Ege Üniversitesi (EÜ) Edebiyat Fakültesi Prof. Dr. Ahmet Aslan Konferans Salonu’nda “Yerellik ve Yavaşlık” isimli konferans düzenlendi. Konferansı Seferihisar Belediye Başkanı Tunç Soyer verdi. Başkan Soyer burada yaptığı konuşmada, “Anadolu boş bir sayfa değil. Kendi zenginliklerimizin, o muazzam kültürün farkında değiliz. Hız kültürü, böyle bir hikaye olmamış, hayat bizimle başlayıp biten bir şeymiş gibi bir algı yaratıyor. Bizim bütün insanlığa hediye ettiğimiz ve hala edebileceğimiz zenginliklerimiz var. Somut bir örnek; tarhana çorbası. Sadece tarhana çorbası bile, Türkiye’yi markalaştırmaya yetecek bir şey. Ama biz bunlar yokmuş gibi davranıyoruz. Geleceğimizi ancak geçmişimizden yola çıkarak görebiliriz. Geçmişi yok saydığımız bir hayat asla bizi mutlu etmeyecek ve bizi o zenginliklerden mahrum bırakacaktır” diye konuştu.
– Cittaslow hareketine katılan ilk kent Seferihisar idi
Hız ve büyüklük tutkusunun günümüz insanını mutsuz eden bir noktaya taşıdığını, insanlığın bu hız ve büyüklük karşısında yavaşlığı ve yerelliği geliştirmeye çalıştığını anlatan Başkan Soyer, “Örneğin, Cittaslow bir yemek hareketi olarak 1986’da İtalya’da kuruldu. Fast food karşıtı olduğundan, adını ‘slow food’ koyarak bir hareket başlatıyorlar. Bu hareket zamanla tüm dünyaya yayılıyor. Bugün 150 ülkede aktif olan bir sivil toplum hareketine dönüşmüş durumda. Bu, zamanla bir yemek hareketi olmaktan çıkıyor, adına da ‘Slow city’ ya da ‘Cittaslow’ denen bu hareketi başlatıyorlar. Yavaş şehir olmak için yapılması gerekenler başlığı altında birtakım kriterler ortaya konuyor. 2009’da biz Cittaslow hareketine katılan ilk kenttik. Şu anda Türkiye’de 14 kent bu birliğe katılmış durumda. Biz bu ülkede Cittaslow hareketinin daha fazla yayılacağına inanıyoruz” dedi.

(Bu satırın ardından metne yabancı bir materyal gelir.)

(** * terraform-provider-vaultoperator: transport resolution and state reconciliation

    A shallow embedding of the provider's Go code together with the
    properties the design document states about it: [configure] of
    [internal/provider/provider.go] (both revisions found in the source tree)
    and the init resource with its hooks, importer and [updateState].

    The Go code talks to four outside parties: the Terraform plugin SDK
    ([schema.ResourceData], [diag]), the Kubernetes client library, the Vault
    API client and the Go standard library ([os], [net/url], [path/filepath],
    [io/ioutil], [encoding/json]).  The SDK's data accessors are modelled as
    executable functions over finite maps; every other outside call is a field
    of a record of collaborators, and each call is recorded in a trace so that
    "this call never happens" can be stated. *)

From Stdlib Require Import ZArith Ascii.
From stdpp Require Import base option gmap strings list fin_maps.
Definition with_subtotal (l : t) (v : float) : t :=
  mk (product_id l) (product_name l) (quantity l) (unit_price l) (discount l) v.
End QuoteLine.

Module Quotes.

(** The form fields of the quote dialog ([formData]). *)
Record FormData : Type := mkFormData {
  customer_id : Z;
  quote_date : string;
  valid_until : string;
  notes : string;
  terms_conditions : string;
}.

(** The component state the line handlers read and write. *)
Record State : Type := mkState {
  products : list Product.t;
  formData : FormData;
  editingQuote : option Z;
  quoteLines : list QuoteLine.t;
  selectedProduct : option Product.t;
  productQuantity : float;
  productDiscount : float;
}.

Definition with_lines (s : State) (ls : list QuoteLine.t) : State :=
  mkState (products s) (formData s) (editingQuote s) ls
          (selectedProduct s) (productQuantity s) (productDiscount s).

(** The three setters that end [handleAddProduct]:
    [setSelectedProduct(null); setProductQuantity(1); setProductDiscount(0)]. *)
Definition reset_picker (s : State) : State :=
  mkState (products s) (formData s) (editingQuote s) (quoteLines s) None 1%float 0%float.

(** [q * p * (1 - d / 100)], the expression both handlers evaluate once the
    [|| 0] guards have been applied to its operands. *)
Definition line_amount (q p d : float) : float :=
  (q * p * (1 - d / 100))%float.

(** "Actualizar línea existente", lines 183-188: the found line after
    [quantity += productQuantity], [discount = productDiscount] and the
    assignment to [subtotal]. *)
Definition merged_line (line : QuoteLine.t) (pq pd : float) : QuoteLine.t :=
  let q := (QuoteLine.quantity line + pq)%float in
  QuoteLine.mk (QuoteLine.product_id line) (QuoteLine.product_name line)
    q (QuoteLine.unit_price line) pd
    (line_amount (q |? 0) (QuoteLine.unit_price line |? 0) (pd |? 0)).

(** "Agregar nueva línea", lines 192-199. *)
Definition new_line (sp : Product.t) (pq pd : float) : QuoteLine.t :=
  QuoteLine.mk (Product.id sp) (Some (Product.name sp))
    (pq |? 1) (Product.unit_price sp |? 0) (pd |? 0)
    (line_amount (pq |? 1) (Product.unit_price sp |? 0) (pd |? 0)).

(** [handleAddProduct], lines 176-206.  [findIndex] returns the first
    line with the selected product's id.  The source rewrites that line
    object in place (the array is copied, its elements are not); the objects
    so shared are quote lines only, which hold copies of a product's id, name
    and price and no reference to the product. *)
Definition handleAddProduct (s : State) : State :=
  match selectedProduct s with
  | None => s
  | Some sp =>
    let lines' :=
      match list_find (λ line, QuoteLine.product_id line = Product.id sp) (quoteLines s) with
      | Some (existingLineIndex, line) =>
        <[existingLineIndex := merged_line line (productQuantity s) (productDiscount s)]>
          (quoteLines s)
      | None =>
        quoteLines s ++ [new_line sp (productQuantity s) (productDiscount s)]
      end in
    reset_picker (with_lines s lines')
  end.

(** [handleRemoveProduct], lines 208-210. *)
Definition handleRemoveProduct (productId : Z) (s : State) : State :=
  with_lines s (filter (λ line, QuoteLine.product_id line ≠ productId) (quoteLines s)).

(** The "Recalcular subtotal" expression of [handleUpdateLine], read off
    a line's own fields:
    [(quantity || 0) * (unit_price || 0) * (1 - (discount || 0) / 100)]. *)
Definition recalculated (l : QuoteLine.t) : float :=
  line_amount (QuoteLine.quantity l |? 0) (QuoteLine.unit_price l |? 0)
              (QuoteLine.discount l |? 0).

(** The body of [handleUpdateLine] on the line it rewrites. *)
Definition updated_line (l : QuoteLine.t) (u : QuoteLine.update) : QuoteLine.t :=
  let l' := QuoteLine.spread l u in
  if QuoteLine.recalculates u then QuoteLine.with_subtotal l' (recalculated l')
  else l'.

(** [handleUpdateLine], lines 212-225.  The only callers are the inputs of
    a rendered row, which pass the index of an existing line.  For any
    other index JavaScript would grow the array with an object that has a
    single field; a [QuoteLine.t] cannot express that, so the model is
    partial there. *)
Definition handleUpdateLine (index : nat) (u : QuoteLine.update) (s : State) : option State :=
  match quoteLines s !! index with
  | Some l => Some (with_lines s (<[index := updated_line l u]> (quoteLines s)))
  | None => None
  end.

(** The value [calculateTotals] returns. *)
Record Totals : Type := mkTotals {
  subtotal : float;
  taxAmount : float;
  total : float;
}.

(** [calculateTotals], lines 227-233. *)
Definition calculateTotals (s : State) : Totals :=
  let subtotal := Js.reduce (λ sum line, (sum + (QuoteLine.subtotal line |? 0))%float)
                            0%float (quoteLines s) in
  let taxAmount := (subtotal * 0.1)%float in
  let total := (subtotal + taxAmount)%float in
  mkTotals subtotal taxAmount total.

(** One element of [quoteData.lines]. *)
Record LineData : Type := mkLineData {
  ld_product_id : Z;
  ld_quantity : float;
  ld_unit_price : float;
  ld_discount : float;
}.

(** [quoteData], the body of the save request. *)
Record QuoteData : Type := mkQuoteData {
  qd_form : FormData;
  qd_lines : list LineData;
  qd_subtotal : float;
  qd_tax_amount : float;
  qd_total_amount : float;
}.

Inductive Request : Type :=
| UpdateQuote (id : Z) (data : QuoteData)
| CreateQuote (data : QuoteData).

Definition request_data (r : Request) : QuoteData :=
  match r with UpdateQuote _ d | CreateQuote d => d end.

(** [handleSubmit], lines 235-255: the request it sends.  What follows the
    request (reload, close, error banner) depends on the reply and does
    not change what was sent. *)
Definition handleSubmit (s : State) : Request :=
  let totals := calculateTotals s in
  let quoteData :=
    mkQuoteData (formData s)
      (map (λ line, mkLineData (QuoteLine.product_id line) (QuoteLine.quantity line)
                               (QuoteLine.unit_price line) (QuoteLine.discount line))
           (quoteLines s))
      (subtotal totals) (taxAmount totals) (total totals) in
  match editingQuote s with
  | Some id => UpdateQuote id quoteData
  | None => CreateQuote quoteData
  end.

(** The [disabled] expression of the "Agregar Producto" button, line 677:
    [!selectedProduct || productQuantity <= 0]. *)
Definition addDisabled (s : State) : bool :=
  match selectedProduct s with
  | None => true
  | Some _ => (productQuantity s <=? 0)%float
  end.

(** What the user can do in the "add product" panel and the line table. *)
Inductive Event : Type :=
| SelectProduct (p : option Product.t)      (* Autocomplete onChange *)
| EnterQuantity (q : float)                 (* setProductQuantity(Number(..)) *)
| EnterDiscount (d : float)                 (* setProductDiscount(Number(..)) *)
| AddProduct                                (* a click on "Agregar Producto" *)
| RemoveProduct (productId : Z).            (* handleRemoveProduct *)

Definition step (s : State) (e : Event) : State :=
  match e with
  | SelectProduct p =>
    mkState (products s) (formData s) (editingQuote s) (quoteLines s) p
            (productQuantity s) (productDiscount s)
  | EnterQuantity q =>
    mkState (products s) (formData s) (editingQuote s) (quoteLines s)
            (selectedProduct s) q (productDiscount s)
  | EnterDiscount d =>
    mkState (products s) (formData s) (editingQuote s) (quoteLines s)
            (selectedProduct s) (productQuantity s) d
  | AddProduct => if addDisabled s then s else handleAddProduct s
  | RemoveProduct productId => handleRemoveProduct productId s
  end.

Definition run (s : State) (es : list Event) : State := fold_left step es s.

(** The product ids of the lines, in order. *)
Definition line_ids (s : State) : list Z := QuoteLine.product_id <$> quoteLines s.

– Yerel üreticiyi desteklemeye çalışıyoruz
Soyer, “Kent, kentli tarihine sahip çıkmalı. Kenti kent yapan kökleri, en büyük zenginliği doğasıdır. Kentte yaşayanlara kalan en büyük miras odur. O kentlilerin de kendinden sonraki nesillere bırakacağı en kıymetli şey doğadır. Köklerine ve doğasına sahip çıkan kent, geleceğe umutla bakabilmek için bilim ve sanatı rehber olarak kullanmalıdır. Biz belediye olarak ne yaptıysak bu ölçütlere uygun olarak yapmaya çalıştık” dedi.
Üreticileri destekleme çalışmalarında dört temel kriterleri olduğunu söyleyen Soyer, “Birincisi mutlaka küçük üretici teşvik edilmeli, üretimden vazgeçmemesi sağlanmalı. Seferihisar pazarlarının tek bir özelliği var, üreticinin sadece kendi ürettiğini satması koşuluyla biz kendisinden bir işgaliye almıyoruz. İkinci olarak, üretici mutlaka kooperatif çatısı altında bir araya gelmeli. Tek başına ürününün hakkını alamıyor. Birlik olarak buluşursa bir güç haline geliyor. Üçüncüsü, mutlaka üretilen ürün işlenmeli. Patatesin bir kilosu üreticiden 8 kuruşa alınıyor. Biz ürettiğimiz mandalinanın kurusunu, lokumunu, reçelini, hoşafını yapmaya gayret ediyoruz. Son olarak, yerli üreticiye sahip çıkmaya çalışıyoruz” diye konuştu.